PROMPT: Output exactly the lines below, starting with the line that has "hp_Bearer : list BearerCredential;" and going on through the line that has "r_Request : list Action;", both included, and no other lines.

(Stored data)
[Start of Attachment]

(* ===== verification/Schema.v ===== *)
(** * The rule document (internal/rules/schema.go, the [EgressRule] of egress.go)

    The JSON-decoded form of a rule file.  A nil-able pointer or slice whose
    nil-ness the code looks at is an [option]; a Go map is an association list
    in some iteration order (the theorems hold for every order). *)

From S2P Require Import Prelude GoStrings Json.

Open Scope Z_scope.

(** ** Action parameters *)

(** [Params map[string]any]. *)
Abbreviation Params := (list (bytes * any)).

(** Map lookup [p[key]] (the keys of a map are distinct). *)
Fixpoint assoc {V} (key : bytes) (p : list (bytes * V)) : option V :=
  match p with
  | [] => None
  | (k, v) :: t => if bool_decide (k = key) then Some v else assoc key t
  end.

(** The typed accessors of [Params]; [None] is [ok = false]. *)
Definition Params_String (p : Params) (key : bytes) : option bytes :=
  match assoc key p with
  | Some (AStr s) => Some s
  | _ => None
  end.

(** [int(n)] of a float64: truncation towards zero. *)
Definition trunc (m e : Z) : Z :=
  if 0 <=? e then m * 10 ^ e else Z.quot m (10 ^ (- e)).

Definition Params_Int (p : Params) (key : bytes) : option Z :=
  match assoc key p with
  | Some (ANum m e) => Some (trunc m e)
  | _ => None
  end.

Definition Params_IsNull (p : Params) (key : bytes) : bool :=
  match assoc key p with
  | Some ANull => true
  | _ => false
  end.

Definition Params_Bool (p : Params) (key : bytes) : option bool :=
  match assoc key p with
  | Some (ABool b) => Some b
  | _ => None
  end.

Fixpoint strings_of (l : list any) : option (list bytes) :=
  match l with
  | [] => Some []
  | AStr s :: t => cons s <$> strings_of t
  | _ => None
  end.

Definition Params_StringSlice (p : Params) (key : bytes) : option (list bytes) :=
  match assoc key p with
  | Some (AArr l) => strings_of l
  | _ => None
  end.

(** ** The document *)

Record BasicCredential : Type := { bc_User : bytes; bc_Hash : bytes }.
Record BearerCredential : Type := { tc_ID : bytes; tc_Hash : bytes }.
Record AuthBroker : Type := { ab_Socket : bytes; ab_URL : bytes; ab_Path : bytes }.

Record HTTPProxyAuth : Type := {
  hp_Required : bool;
  hp_Realm : bytes;
  hp_Basic : list BasicCredential;
  hp_Bearer : list BearerCredential;
  hp_Broker : option AuthBroker }.

Record AuthConfig : Type := { ac_HTTPProxy : option HTTPProxyAuth }.

(** [Match]; [Header] maps a header name to a pattern. *)
Record RuleMatch : Type := {
  m_Host : bytes;
  m_Port : bytes;
  m_Proto : bytes;
  m_Path : bytes;
  m_Method : bytes;
  m_Header : list (bytes * bytes);
  m_Status : bytes }.

Record Action : Type := { a_Action : bytes; a_Params : Params }.

Record Connection : Type := { c_Accept : option bool }.

Record Rule : Type := {
  r_Match : RuleMatch;
  r_Connection : option Connection;
  r_MITM : option bool;
  r_Request : list Action;
  r_Response : list Action }.

Record EgressRule : Type := {
  er_CIDR : bytes;
  er_Port : bytes;
  er_Proto : bytes;
  er_Action : bytes }.

(** [rf_Egress = None] is an absent "egress" key, [Some []] an empty list; the
    same goes for "http". *)
Record RuleFile : Type := {
  rf_UUID : bytes;
  rf_Auth : option AuthConfig;
  rf_HTTP : option (list Rule);
  rf_Egress : option (list EgressRule) }.

(** [Rule.mitm]: the default is true. *)
Definition rule_mitm (r : Rule) : bool := default true (r_MITM r).

(** [Match.hasMessageFields]. *)
Definition hasMessageFields (m : RuleMatch) : bool :=
  negb (bool_decide (m_Path m = []))
  || negb (bool_decide (m_Method m = []))
  || (0 <? length (m_Header m))%nat.

(** The zero value of [Match], and a match on the host only. *)
Definition match_any : RuleMatch :=
  {| m_Host := []; m_Port := []; m_Proto := []; m_Path := []; m_Method := [];
     m_Header := []; m_Status := [] |}.

Definition match_host (h : bytes) : RuleMatch :=
  {| m_Host := h; m_Port := []; m_Proto := []; m_Path := []; m_Method := [];
     m_Header := []; m_Status := [] |}.

(** Ranging over a nil slice is ranging over an empty one. *)
Definition rf_rules (rf : RuleFile) : list Rule := default [] (rf_HTTP rf).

[End of Attachment]

RESPONSE TO THIS EXERCISE:
  hp_Bearer : list BearerCredential;
  hp_Broker : option AuthBroker }.

Record AuthConfig : Type := { ac_HTTPProxy : option HTTPProxyAuth }.

(** [Match]; [Header] maps a header name to a pattern. *)
Record RuleMatch : Type := {
  m_Host : bytes;
  m_Port : bytes;
  m_Proto : bytes;
  m_Path : bytes;
  m_Method : bytes;
  m_Header : list (bytes * bytes);
  m_Status : bytes }.

Record Action : Type := { a_Action : bytes; a_Params : Params }.

Record Connection : Type := { c_Accept : option bool }.

Record Rule : Type := {
  r_Match : RuleMatch;
  r_Connection : option Connection;
  r_MITM : option bool;
  r_Request : list Action;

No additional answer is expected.